#### [About this exercise]
From the line with "let req := dbExternalRequestToStore" to the line with "let lockedBy := newLeaseOwner", retype every line exactly, including those two, and leave out the rest of the data below.

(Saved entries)
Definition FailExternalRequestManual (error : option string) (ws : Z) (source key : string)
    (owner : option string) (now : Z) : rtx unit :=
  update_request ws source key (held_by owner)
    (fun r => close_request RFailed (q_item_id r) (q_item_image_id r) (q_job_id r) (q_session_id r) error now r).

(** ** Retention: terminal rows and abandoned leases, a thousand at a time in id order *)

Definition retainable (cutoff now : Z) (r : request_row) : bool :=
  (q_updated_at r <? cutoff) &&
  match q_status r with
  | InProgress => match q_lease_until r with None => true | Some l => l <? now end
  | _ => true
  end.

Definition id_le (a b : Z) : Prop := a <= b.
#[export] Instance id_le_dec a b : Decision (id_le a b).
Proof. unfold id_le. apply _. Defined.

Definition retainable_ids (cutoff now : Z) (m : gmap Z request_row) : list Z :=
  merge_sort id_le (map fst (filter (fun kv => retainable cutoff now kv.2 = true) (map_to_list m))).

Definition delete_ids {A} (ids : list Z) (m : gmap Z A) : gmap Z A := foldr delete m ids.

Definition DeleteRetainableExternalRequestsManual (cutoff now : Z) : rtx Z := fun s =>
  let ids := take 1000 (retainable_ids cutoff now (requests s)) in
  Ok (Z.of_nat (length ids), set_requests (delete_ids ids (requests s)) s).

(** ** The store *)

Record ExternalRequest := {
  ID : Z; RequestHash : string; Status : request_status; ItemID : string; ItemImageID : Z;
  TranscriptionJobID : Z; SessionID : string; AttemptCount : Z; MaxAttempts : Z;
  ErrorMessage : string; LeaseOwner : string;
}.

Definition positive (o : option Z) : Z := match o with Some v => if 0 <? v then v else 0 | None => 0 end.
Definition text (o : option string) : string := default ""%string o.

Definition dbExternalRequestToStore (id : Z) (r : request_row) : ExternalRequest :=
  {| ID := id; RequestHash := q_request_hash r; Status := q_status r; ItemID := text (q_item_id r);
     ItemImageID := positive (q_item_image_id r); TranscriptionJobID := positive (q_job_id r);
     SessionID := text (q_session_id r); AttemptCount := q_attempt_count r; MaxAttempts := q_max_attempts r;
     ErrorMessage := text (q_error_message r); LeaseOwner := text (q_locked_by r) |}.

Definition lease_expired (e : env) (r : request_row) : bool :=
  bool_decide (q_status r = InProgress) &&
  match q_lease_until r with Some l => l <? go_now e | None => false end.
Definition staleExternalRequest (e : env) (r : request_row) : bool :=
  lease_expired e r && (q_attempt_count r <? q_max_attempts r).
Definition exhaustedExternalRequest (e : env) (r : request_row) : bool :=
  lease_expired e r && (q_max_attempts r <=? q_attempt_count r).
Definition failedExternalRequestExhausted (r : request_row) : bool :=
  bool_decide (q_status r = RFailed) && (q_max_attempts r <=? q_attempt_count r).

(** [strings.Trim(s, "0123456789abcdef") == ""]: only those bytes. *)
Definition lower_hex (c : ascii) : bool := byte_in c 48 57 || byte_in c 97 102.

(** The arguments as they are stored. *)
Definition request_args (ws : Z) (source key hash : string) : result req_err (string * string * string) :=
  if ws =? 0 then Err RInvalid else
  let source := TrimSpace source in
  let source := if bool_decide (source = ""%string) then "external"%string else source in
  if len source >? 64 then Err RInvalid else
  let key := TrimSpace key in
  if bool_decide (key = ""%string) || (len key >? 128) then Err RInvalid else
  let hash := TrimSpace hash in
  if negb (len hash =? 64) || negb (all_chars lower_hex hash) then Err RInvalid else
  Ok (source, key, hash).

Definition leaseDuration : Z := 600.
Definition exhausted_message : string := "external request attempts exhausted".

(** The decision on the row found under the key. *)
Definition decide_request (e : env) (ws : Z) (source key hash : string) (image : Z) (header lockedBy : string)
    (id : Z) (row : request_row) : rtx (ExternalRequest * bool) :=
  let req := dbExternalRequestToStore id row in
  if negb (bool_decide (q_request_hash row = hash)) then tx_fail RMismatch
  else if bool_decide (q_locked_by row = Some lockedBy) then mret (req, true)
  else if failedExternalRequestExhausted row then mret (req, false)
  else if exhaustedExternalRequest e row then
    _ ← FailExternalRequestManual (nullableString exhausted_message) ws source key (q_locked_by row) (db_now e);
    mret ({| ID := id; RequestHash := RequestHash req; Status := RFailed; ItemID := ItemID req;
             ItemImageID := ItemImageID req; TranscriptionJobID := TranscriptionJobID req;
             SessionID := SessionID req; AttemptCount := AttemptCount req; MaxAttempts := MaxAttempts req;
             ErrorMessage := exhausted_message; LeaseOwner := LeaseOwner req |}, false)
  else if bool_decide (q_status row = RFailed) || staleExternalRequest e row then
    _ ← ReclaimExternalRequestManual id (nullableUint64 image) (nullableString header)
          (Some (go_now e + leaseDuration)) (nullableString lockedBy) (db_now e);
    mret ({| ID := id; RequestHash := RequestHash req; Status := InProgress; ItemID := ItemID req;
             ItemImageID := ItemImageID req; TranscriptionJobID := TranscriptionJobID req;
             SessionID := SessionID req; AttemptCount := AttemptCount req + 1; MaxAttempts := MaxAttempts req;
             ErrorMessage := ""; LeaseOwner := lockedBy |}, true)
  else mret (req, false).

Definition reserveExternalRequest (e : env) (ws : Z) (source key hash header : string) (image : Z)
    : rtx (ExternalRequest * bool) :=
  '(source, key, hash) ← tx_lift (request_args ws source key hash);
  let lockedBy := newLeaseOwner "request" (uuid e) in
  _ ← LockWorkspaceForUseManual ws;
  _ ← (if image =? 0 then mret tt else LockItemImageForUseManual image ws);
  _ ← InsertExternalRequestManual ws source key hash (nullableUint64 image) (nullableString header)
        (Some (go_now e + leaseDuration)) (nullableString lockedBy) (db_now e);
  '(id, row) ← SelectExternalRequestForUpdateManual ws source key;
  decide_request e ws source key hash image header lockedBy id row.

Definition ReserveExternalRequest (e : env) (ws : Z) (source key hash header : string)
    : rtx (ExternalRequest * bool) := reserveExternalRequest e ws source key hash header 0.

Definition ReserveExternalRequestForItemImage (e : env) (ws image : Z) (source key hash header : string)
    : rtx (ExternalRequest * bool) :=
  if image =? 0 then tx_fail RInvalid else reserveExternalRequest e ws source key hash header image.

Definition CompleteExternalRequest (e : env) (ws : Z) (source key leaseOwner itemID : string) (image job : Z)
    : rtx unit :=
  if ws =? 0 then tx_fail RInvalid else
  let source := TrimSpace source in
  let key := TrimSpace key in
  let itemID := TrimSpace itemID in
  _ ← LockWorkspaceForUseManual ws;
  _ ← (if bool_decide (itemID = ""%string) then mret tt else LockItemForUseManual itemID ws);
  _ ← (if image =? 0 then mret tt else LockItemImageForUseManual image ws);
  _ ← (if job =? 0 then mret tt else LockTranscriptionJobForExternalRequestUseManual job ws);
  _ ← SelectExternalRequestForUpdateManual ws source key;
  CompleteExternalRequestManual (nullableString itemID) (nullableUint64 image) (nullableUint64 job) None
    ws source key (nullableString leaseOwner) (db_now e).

#### [Response area]
  let req := dbExternalRequestToStore id row in
  if negb (bool_decide (q_request_hash row = hash)) then tx_fail RMismatch
  else if bool_decide (q_locked_by row = Some lockedBy) then mret (req, true)
  else if failedExternalRequestExhausted row then mret (req, false)
  else if exhaustedExternalRequest e row then
    _ ← FailExternalRequestManual (nullableString exhausted_message) ws source key (q_locked_by row) (db_now e);
    mret ({| ID := id; RequestHash := RequestHash req; Status := RFailed; ItemID := ItemID req;
             ItemImageID := ItemImageID req; TranscriptionJobID := TranscriptionJobID req;
             SessionID := SessionID req; AttemptCount := AttemptCount req; MaxAttempts := MaxAttempts req;
             ErrorMessage := exhausted_message; LeaseOwner := LeaseOwner req |}, false)
  else if bool_decide (q_status row = RFailed) || staleExternalRequest e row then
    _ ← ReclaimExternalRequestManual id (nullableUint64 image) (nullableString header)
          (Some (go_now e + leaseDuration)) (nullableString lockedBy) (db_now e);
    mret ({| ID := id; RequestHash := RequestHash req; Status := InProgress; ItemID := ItemID req;
             ItemImageID := ItemImageID req; TranscriptionJobID := TranscriptionJobID req;
             SessionID := SessionID req; AttemptCount := AttemptCount req + 1; MaxAttempts := MaxAttempts req;
             ErrorMessage := ""; LeaseOwner := lockedBy |}, true)
  else mret (req, false).

Definition reserveExternalRequest (e : env) (ws : Z) (source key hash header : string) (image : Z)
    : rtx (ExternalRequest * bool) :=
  '(source, key, hash) ← tx_lift (request_args ws source key hash);
  let lockedBy := newLeaseOwner "request" (uuid e) in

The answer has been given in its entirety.